Hint:  If you are going to have a ‘join with your webcam’ option like I’m suggesting, start the gathering with some simple ground rules. We screen-shared and read this out at the start of every interactive gathering. Works a treat and give you the right to record and enforce protective measures if needed LIFE COURSE TERMS OF ENGAGEMENT – Read-Only

2. Use a reliable / webcasting / webinar streaming service.

I’m not sure how some of these webcasting service providers will cope with the demand, but all-things-going-well, use something like or GoToMeeting or something that is going to give people the option to join via webcam or audio at home. These services work on all computers and devices with little issue. You can use a powerpoint slide with the webcasting screen-share to share your material. Again, Youtube vids and the service provider website will have all the info you need to get started.

Cost?: I doubt you’d be up for more than $150 p/m for a 100+ attendee capacity. When you’re back to normal gatherings, cancel the subscription. Easy.

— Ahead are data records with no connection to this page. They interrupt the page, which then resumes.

(* ===== verification/StaticSafe.v ===== *)
(** * A folder is routed to when it is whole (static.go)

    What a static rollout asks of the proxy, in order: what has been asked by
    the time the domain is routed to the folder, what is removed and when, and
    what a failure leaves. *)

From S2P Require Import Prelude GoStrings Effects GoTime GoURL SpecTypes SpecNames SpecReferences DeployState Store Rollout RolloutInv RolloutSafe Static.
From Stdlib Require Import String.
Local Open Scope string_scope.
Local Open Scope Z_scope.

(** ** What the proxy's container was asked *)

Inductive deed := Ran (cmd : list string) (succeeded : bool) | Copied (path : string) (succeeded : bool).
Definition deed_of (e : happened) : option deed :=
  match e with
  | mk_happened c a =>
      match c return answer_of c → option deed with
      | CExec _ cmd => λ a, Some (Ran cmd (match a with inr (code, _) => code =? 0 | inl _ => false end))
      | CImportPath _ path => λ a, Some (Copied path (match a with None => true | Some _ => false end))
      | _ => λ _, None
      end a
  end.
(** Newest first. *)
Definition deeds (tr : trace) : list deed := omap deed_of tr.

Definition pages (folder fallback : string) : list deed :=
  ((if another_page fallback then [Ran ["test"; "-f"; (folder ++ "/" ++ fallback)%string] true] else [])
   ++ [Ran ["test"; "-f"; (folder ++ "/index.html")%string] true])%list.
Local Abbreviation part_of dir := (dir ++ ".part")%string.

(** The folder was there, and its pages were found; or it was not, and was
    copied next to its place, its pages found there, and moved. *)
Definition found_log (dir fallback : string) : list deed := (pages dir fallback ++ [Ran ["test"; "-d"; dir] true])%list.
Definition copied_log (dir : string) : list deed :=
  [Copied (part_of dir) true; Ran ["mkdir"; "-p"; part_of dir] true; Ran ["rm"; "-rf"; part_of dir] true; Ran ["test"; "-d"; dir] false].
Definition moved_log (dir fallback : string) : list deed :=
  (Ran ["mv"; part_of dir; dir] true :: pages (part_of dir) fallback ++ copied_log dir)%list.

Section Safe.
Context (dep : Deployment).
Local Abbreviation dir := (staticDir (d_Application dep) (d_StaticDigest dep)).
Local Abbreviation part := (part_of dir).
Local Abbreviation fallback := (fallback_of (d_Spec dep)).

(** A folder that the sweep after the commit may remove. *)
Definition swept (tr : trace) (x : string) : Prop :=
  ∃ superseded, mk_happened (CListSuperseded (d_Application dep)) (inr superseded) ∈ tr ∧
    let keep := kept_folders (d_StaticDigest dep) superseded in
    (∃ line name, leftover_folder keep line = Some name ∧ x = under_root [d_Application dep; name]) ∨
    (keep = [] ∧ x = under_root [d_Application dep]).

Definition fits_static (tr : trace) (e : happened) : Prop :=
  match what e with
  | CRouteVia o => o = mk_override (hostnamesOf (d_Spec dep)) [] 0 (Some dir) ∧
      (deeds tr = found_log dir fallback ∨ deeds tr = moved_log dir fallback)
  | CActivate i => i = d_ID dep ∧ ∃ o rest, tr = (mk_happened CAnnounce tt :: mk_happened CSyncProxy None :: mk_happened (CRouteVia o) tt :: rest)%list
  | CClearRoute | CStop _ _ | CRemove _ | CRetireInBackground _ _ => activated tr
  | CExec _ cmd =>
      (∀ x, cmd = ["rm"; "-rf"; x] → x = part ∨ (activated tr ∧ swept tr x)) ∧
      (∀ a b, cmd = ["mv"; a; b] → a = part ∧ b = dir ∧ deeds tr = (pages part fallback ++ copied_log dir)%list)
  | CCreateContainer _ _ | CStart _ => False
  | _ => True
  end.
(* ===== verification/Settle.v ===== *)
(** * Ends that could not be written (agent/internal/deploy/settle.go)

    A deployment ends with two writes, and the database may refuse either. The
    state is the database (Store.v) and the ends kept in memory; a call is one
    statement, and what it answers is what others have done before it, how the
    database takes it and the time. Others are the goroutines that settle their
    own deployments and everything else the agent writes meanwhile. *)

From S2P Require Import Prelude GoStrings Effects GoTime SpecTypes Crypto DeployState Store.
From Stdlib Require Import String.
Local Open Scope string_scope.
Local Open Scope Z_scope.

(** [u_d]'s status is what the database still holds. *)
Record unsettled := mk_unsettled { u_d : Deployment; u_failure : string }.
Definition endNotRecorded := "the deployment ended, and the database could not be written at the time to say how".

(** string(status) (pkg/api/types.go). *)
Definition status_string (s : DeploymentStatus) : string :=
  match s with
  | StatusPending => "PENDING" | StatusBuilding => "BUILDING" | StatusStarting => "STARTING"
  | StatusHealthChecking => "HEALTH_CHECKING" | StatusHealthy => "HEALTHY" | StatusActive => "ACTIVE"
  | StatusSuperseded => "SUPERSEDED" | StatusFailed => "FAILED" | StatusRollback => "ROLLBACK"
  | StatusRestoring => "RESTORING" | StatusRolledBack => "ROLLED_BACK"
  end.

Definition at_status (d : Deployment) (s : DeploymentStatus) : Deployment :=
  mk_deployment (d_ID d) (d_ApplicationID d) (d_Application d) (d_Sequence d) (d_Version d) (d_Image d) (d_Spec d) s (d_Error d)
    (d_StartedAt d) (d_CompletedAt d) (d_Kind d) (d_SourceID d) (d_Actor d)
    (d_StaticDigest d) (d_StaticFiles d) (d_StaticBytes d) (d_References d).
Definition u_id (u : unsettled) : Z := d_ID (u_d u).
Definition u_at (u : unsettled) (s : DeploymentStatus) : unsettled := mk_unsettled (at_status (u_d u) s) (u_failure u).

Record sys := mk_sys { s_db : DB; s_unsettled : list unsettled }.
Definition set_db (db : DB) s := mk_sys db (s_unsettled s).
Definition set_unsettled f s := mk_sys (s_db s) (f (s_unsettled s)).

(** A statement that is refused changes nothing; one that is only reported as
    refused has done its work. *)
Inductive fate := Taken | Refused | Reported.
Inductive scall := STransition (id : Z) | SEvent (id : Z) | SGet (id : Z) | SComplete (id : Z).
Record weather := mk_weather { before : sys → sys; how : fate; now : Time }.
Definition sanswer (_ : scall) : Type := weather.
Abbreviation SM := (Effects.M sys sanswer).
Definition refusal : store_error := ErrOther [L "database or disk is full"].

Section Settle.
Variable aead : option AEAD.
Variable world : list (Effects.happened sanswer) → ∀ c, sanswer c.

(** One statement: what it answers, and the database it leaves. *)
Definition statement {A} (c : scall) (sql : Time → DB → store_error + (DB * A)) : SM (store_error + A) :=
  let! w := Effects.perform world c in
  let! _ := mset (before w) in
  let! db := mget s_db in
  let r := sql (now w) db in
  let! _ := match how w, r with
            | (Taken | Reported), inr (db', _) => mset (set_db db')
            | _, _ => mret tt
            end in
  mret (match how w, r with
        | Taken, inr (_, a) => inr a
        | Taken, inl e => inl e
        | _, _ => inl refusal
        end).

(** A write that answers nothing. *)
Definition wrote (r : store_error + DB) : store_error + (DB * unit) :=
  match r with inl e => inl e | inr db => inr (db, tt) end.

(** transitionWithError (engine.go), with the event, whose failure is logged. *)
Definition transitionWithError (d : Deployment) (to : DeploymentStatus) (errMsg : string) : SM (store_error + Deployment) :=
  if negb (CanTransition (d_Status d) to) then mret (inl (ErrOther [L "illegal state transition"])) else
  let! r := statement (STransition (d_ID d)) (λ _ db, wrote (TransitionDeployment db (d_ID d) (d_Status d) to errMsg)) in
  match r with
  | inl e => mret (inl e)
  | inr _ =>
      let '(level, msg) := if bool_decide (to = StatusFailed) then ("error", status_string to ++ ": " ++ errMsg) else ("info", status_string to) in
      let! _ := statement (SEvent (d_ID d)) (λ now db, wrote (AddEvent db (d_ApplicationID d) (Some (d_ID d)) level "state" msg now)) in
      mret (inr (at_status d to))
  end.

(** What is missing of an end: the status unless the database has settled it,
    then the completion time. *)
Definition writeEnd (u : unsettled) : SM (option store_error * unsettled) :=
  let! p :=
    if IsSettled (d_Status (u_d u)) then mret (None, u) else
    let msg := if String.eqb (u_failure u) "" then endNotRecorded else u_failure u in
    let! r := transitionWithError (u_d u) StatusFailed msg in
    match r with
    | inr d => mret (None, mk_unsettled d (u_failure u))
    | inl ErrConflict =>
        let! current := statement (SGet (u_id u)) (λ _ db, match GetDeployment aead db (u_id u) with inl e => inl e | inr c => inr (db, c) end) in
        mret match current with
             | inl rerr => (Some rerr, u)
             | inr c => (if IsSettled (d_Status c) then None else Some ErrConflict, u_at u (d_Status c))
             end
    | inl e => mret (Some e, u)
    end in
  match p.1 with
  | Some e => mret p
  | None =>
      let! r := statement (SComplete (u_id u)) (λ now db, inr (CompleteDeployment db (u_id u) now, tt)) in
      mret (match r with inl e => Some e | inr _ => None end, p.2)
  end.

(** The end of a rollout: written, or kept for retrySettling. *)
Definition settle (d : Deployment) (failure : string) : SM unit :=
  let! r := writeEnd (mk_unsettled d failure) in
  match r with
  | (None, _) => mret tt
  | (Some _, u) => mset (set_unsettled (λ l, l ++ [u])%list)
  end.

(** One pass over the ends that were kept: what is still not written. *)
Fixpoint retry_each (pending : list unsettled) : SM (list unsettled) :=
  match pending with
  | [] => mret []
  | u :: rest =>
      let! r := writeEnd u in
      let! still := retry_each rest in
      mret (match r with (Some _, u) => u :: still | (None, _) => still end)
  end.

Definition retrySettling : SM unit :=
  let! pending := mget s_unsettled in
  let! _ := mset (set_unsettled (λ _, [])) in
  if bool_decide (pending = []) then mret tt else
  let! still := retry_each pending in
  match still with
  | [] => mret tt
  | _ => mset (set_unsettled (λ l, still ++ l)%list)
  end.
End Settle.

Hint: Have a tech person on hand to act like a moderator to mute, kick or assist people new to the environment. We did this with people from all over the globe. Most people are more competent than you think.  By the way, if people miss the LIVE broadcast, these services allow you to record the message.

3. Pay attention to lighting and sound.

Confession: We used to shoot from a converted walk-in wardrobe in our master bedroom. We had a clever $40 backdrop, $60 lighting kit from eBay and a $130 logitech webcam. The most expensive component with a good i7 MacBook. (An entry level PC may not cut it. ) In the end, it looked good, was soundproof and worked a treat.

Get creative, but for the love of all that is good, make sure your lighting is bright.  Dimly lit, noisy and poorly shot streams are the worst .


Well that’s it. It’s by no means an exclusive or exhaustive list – just advice from a guy who stopped travelling the country and moved his entire efforts online for years – at the same time, reaching thousands of people across the globe and making a living.

Again, my biggest takeaway would be the IMPORTANCE of making your classes/services INTERACTIVE.  Give people a good reason to join you LIVE. Give them SOMETHING beyond a recording. Give them the PERSONAL INTERACTION they come to your classes/gatherings for. For this, it’s hard to beat webcam.